L'art enfin dopé par Internet



S'il n'est toujours pas consacré en tant que tel, l'art "numérique" gagne chaque jour un peu plus en notoriété. Pour autant, il reste destiné à un public d'initiés et il peine encore à séduire les grands collectionneurs d'art contemporain.

Quand la Bourse tousse, l'art contemporain sourit. C'est du moins l'avis des deux fondateurs de la galerie virtuelle d'art contemporain Artfloor (www.artfloor.com), Georges Ranunkel et Geoffroy de Francony. L'immobilier ne serait donc pas la seule valeur refuge.

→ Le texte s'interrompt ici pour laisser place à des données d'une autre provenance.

Definition parsed_scheduling (iv : zbx_scheduler_interval_t) : Prop := parsed_interval iv /\ 1 <= filter_level iv.

Lemma preproc_loop_ok fuel simple str delim flex sched flex' sched' s :
  preproc_loop fuel simple str delim flex sched = inr (flex', sched', s) -> Forall (parsed_flexible simple) flex -> Forall parsed_scheduling sched ->
  Forall (parsed_flexible simple) flex' /\ Forall parsed_scheduling sched'.
Proof.
  revert str delim flex sched. induction fuel as [|fuel IH]; intros str delim flex sched H Hf Hs.
  { destruct delim; injection H as <- <- _; done. }
  destruct delim as [d|]; [|injection H as <- <- _; done]. cbn [preproc_loop] in H. destruct (isdigit _).
  - destruct (flexible_interval_parse _ _) as [f|] eqn:Ef; [|done]. destruct ((simple =? 0) && (delay f =? 0)) eqn:E; [done|].
    apply IH in H; [done| |done]. constructor; [|done]. unfold flexible_interval_parse in Ef. destruct (span_delay _ _) as [p l].
    apply bind_Some in Ef as (v & Hv & Ef). destruct (_ || _); [done|]. apply bind_Some in Ef as (per & Hp & [= <-]).
    apply time_suffix_range in Hv. apply time_period_wf in Hp. split; [done|]. split; [done|]. cbn [delay] in *. intros -> ->. done.
  - destruct (scheduler_interval_parse _ _ _) as [iv|] eqn:Ei; [|done]. apply IH in H; [done|done|]. constructor; [|done]. by apply scheduler_interval_ok in Ei.
Qed.

(** C20: Whatever text [zbx_interval_preproc] accepts, the intervals it
    builds are well formed: the simple interval is at most a day; the days of
    a period are in order and between 1 and 7, its times in order and within
    the day; every filter of a scheduling interval has a range inside that of
    its unit and a step of 1 or one that fits the range, and the level is that
    of the finest unit given; and with a simple interval of 0 there is a
    flexible or a scheduling interval and no flexible delay is 0.  This does
    not promise that the item is ever checked: see [never_checked]. *)
Theorem interval_preproc_wf text simple ci : zbx_interval_preproc text true = inr (simple, Some ci) ->
  0 <= simple <= SEC_PER_DAY /\ Forall (parsed_flexible simple) (flexible ci) /\ Forall parsed_scheduling (scheduling ci) /\
  (simple = 0 -> flexible ci <> [] \/ scheduling ci <> []).
Proof.
  unfold zbx_interval_preproc. destruct (zbx_is_time_suffix _ _) as [v|] eqn:Ev; [|done]. cbn [negb]. destruct (preproc_loop _ _ _ _ _ _) as [e|[[flex sched] s]] eqn:El; [done|].
  destruct (_ || _) eqn:Eo; [done|]. intros [= -> <-]. apply time_suffix_range in Ev. apply preproc_loop_ok in El as [Hf Hs]; [|constructor|constructor].
  apply orb_false_iff in Eo as [E1 E2]. unbool. cbn [flexible scheduling]. split; [lia|]. split; [done|]. split; [done|]. intros ->.
  apply andb_false_iff in E1 as [E1|E1]; [|done]. apply andb_false_iff in E1 as [E1|E1]; apply bool_decide_eq_false in E1; auto.
Qed.

Lemma interval_preproc_wf_witness : exists simple ci, zbx_interval_preproc sample_text true = inr (simple, Some ci) /\ 0 <= simple <= SEC_PER_DAY.
Proof.
  eexists _, _. split; [vm_compute; reflexivity|].
  refine (proj1 (interval_preproc_wf sample_text 60 (CustomInterval [FlexInterval (Period 1 5 32400 64800) 10] [SchedInterval [] [] [Filter 12 12 1] [] [] 2]) _)).
  vm_compute. reflexivity.
Defined.

(** 1m;0/1-7,00:00-24:00 is accepted: the flexible interval of delay 0 is
    always in force, and the next check is the end of time, in 2038. *)
Definition never : zbx_custom_interval_t := CustomInterval [FlexInterval (Period 1 7 0 86400) 0] [].

Example never_checked :
  zbx_interval_preproc [49; 109; 59; 48; 47; 49; 45; 55; 44; 48; 48; 58; 48; 48; 45; 50; 52; 58; 48; 48] true = inr (60, Some never) /\
  zbx_calculate_item_nextcheck utc_zone 1 7 ITEM_TYPE_ZABBIX 60 (Some never) 1737136000 0 = Ret (ZBX_JAN_2038, 0).
Proof. split; vm_compute; reflexivity. Qed.

(** The message for a simple interval that is too long quotes the last
    custom interval: for 2d;h1 it says that the update interval [h1] is invalid. *)
Example wrong_interval_quoted : zbx_interval_preproc [50; 100; 59; 104; 49] true = inl (INTERVAL_UPDATE, [104; 49]).
Proof. vm_compute. reflexivity. Qed.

L'art contemporain suscite aussi les convoitises des investisseurs. En particulier sur le marché des jeunes artistes, plus abordables en termes de mise de départ et avec un potentiel de croissance à court terme plus élevé.

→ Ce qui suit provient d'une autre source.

(** The times of a period, after its days. *)
Lemma period_text_parse p s : minute_period p -> stops s -> time_period_parse (period_text p ++ s) (zlen (period_text p)) = Some p.
Proof.
  intros [(Hd1 & Hd2 & Ht & _) [Hs1 Hs2]] Hs. destruct p as [d1 d2 t1 t2]. unfold period_text. cbn [start_day end_day start_time end_time] in *.
  pose proof (time_text_len t1). pose proof (time_text_len t2).
  assert (Hrest : forall len, len = 2 + zlen (time_text t1) + zlen (time_text t2) ->
    (if (len <=? 0) || negb (deref (COMMA :: time_text t1 ++ DASH :: time_text t2 ++ s) =? COMMA) then None
      else '(start_time, parsed_len) ← time_parse (time_text t1 ++ DASH :: time_text t2 ++ s) (len - 1);
        let text := drop (Z.to_nat parsed_len) (time_text t1 ++ DASH :: time_text t2 ++ s) in
        let len := len - 1 - parsed_len in
        if (len <=? 0) || negb (deref text =? DASH) then None
        else '(end_time, parsed_len) ← time_parse (tail text) (len - 1);
          if end_time <=? start_time then None
          else if negb (len - 1 - parsed_len =? 0) then None
          else Some (Period d1 d2 start_time end_time)) = Some (Period d1 d2 t1 t2)).
  { intros len ->. rewrite (proj2 (Z.leb_gt _ 0)) by lia. change (deref (COMMA :: _) =? COMMA) with true. cbn [orb negb]. rewrite time_text_parse by (done || lia).
    cbn [mbind option_bind]. cbn zeta. replace (Z.to_nat (zlen (time_text t1))) with (length (time_text t1)) by (unfold zlen; lia). rewrite drop_app_length.
    rewrite (proj2 (Z.leb_gt _ 0)) by lia. change (deref (DASH :: _) =? DASH) with true. cbn [orb negb tail]. rewrite time_text_parse by (done || lia). cbn [mbind option_bind].
    rewrite (proj2 (Z.leb_gt t2 t1)) by lia. rewrite (proj2 (Z.eqb_eq _ 0)) by lia. done. }
  unfold time_period_parse. destruct (Z.eqb_spec d1 d2) as [<-|Hne].
  - rewrite <- app_assoc. cbn [app]. rewrite <- app_assoc. cbn [app deref tail]. repeat rewrite ?zlen_app, ?zlen_cons, ?zlen_nil.
    rewrite is_day_digit, !(proj2 (Z.leb_gt _ 0)) by lia. cbn [orb negb]. change (COMMA =? DASH) with false. cbn [mbind option_bind]. replace (48 + d1 - 48) with d1 by lia.
    apply Hrest. lia.
  - rewrite <- app_assoc. cbn [app]. rewrite <- app_assoc. cbn [app deref tail]. repeat rewrite ?zlen_app, ?zlen_cons, ?zlen_nil.
    rewrite !is_day_digit, !(proj2 (Z.leb_gt _ 0)) by lia. cbn [orb negb]. change (DASH =? DASH) with true. cbn match. rewrite (proj2 (Z.ltb_ge (48 + d2 - 48) (48 + d1 - 48))) by lia.
    cbn [mbind option_bind]. replace (48 + d1 - 48) with d1 by lia. replace (48 + d2 - 48) with d2 by lia. apply Hrest. lia.
Qed.

(** *** The whole text *)

Abbreviation without c := (Forall (fun x => x <> c)).

Lemma digits_without ds c : digits_of ds -> isdigit c = false -> without c ds.
Proof. intros Hd Hc. eapply Forall_impl; [exact Hd|]. intros x Hx ->. cbn in Hx. congruence. Qed.

Lemma dec_semi n : 0 <= n <= 99 -> without SEMI (dec n).
Proof. intros Hn. apply digits_without; [by apply dec_digits_ok|done]. Qed.

Lemma chain_semi chain lo hi : Forall (parsed_filter lo hi) chain -> 0 <= lo -> hi <= 99 -> without SEMI (chain_text chain).
Proof.
  intros Hwf Hlo Hhi. induction Hwf as [|f chain [(H1 & H2 & H3) H4] _ IH]; [constructor|].
  assert (Hf : without SEMI (filter_text f)).
  { unfold filter_text. pose proof (dec_semi (f_start f) ltac:(lia)). pose proof (dec_semi (f_end f) ltac:(lia)).
    repeat case_match; unbool; rewrite ?Forall_app, ?Forall_cons, ?Forall_app, ?Forall_cons; repeat split; try done. apply dec_semi. lia. }
  destruct chain as [|g chain]; [done|]. change (chain_text (f :: g :: chain)) with (filter_text f ++ COMMA :: chain_text (g :: chain)).
  apply Forall_app. split; [done|]. by constructor.
Qed.

Lemma unit_semi letters chain lo hi : without SEMI letters -> Forall (parsed_filter lo hi) chain -> 0 <= lo -> hi <= 99 -> without SEMI (unit_chain letters chain).
Proof.
  intros Hl Hwf Hlo Hhi. pose proof (chain_semi chain lo hi Hwf Hlo Hhi) as Hc. unfold unit_chain. destruct chain; [constructor|]. by apply Forall_app.
Qed.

Présenté il y a déjà un an dans nos colonnes (voir LMI n° 905), le site www.artfloor.com s'attache à découvrir des talents sans trop solliciter les cordons de la bourse : pas de locaux, pas de publicité et des prix trois fois moins élevés que ceux pratiqués par les galeristes. La formule, une fois n'est pas coutume dans le monde plutôt sinistré des start-up, semble concluante.
Artfloor, c'est aujourd'hui une centaine d'œuvres vendues, près de deux cent mille visiteurs uniques, un public ciblé de cadres supérieurs, de préférence avocats ou financiers, de sexe masculin et dont l'âge oscille entre 30 et 40 ans.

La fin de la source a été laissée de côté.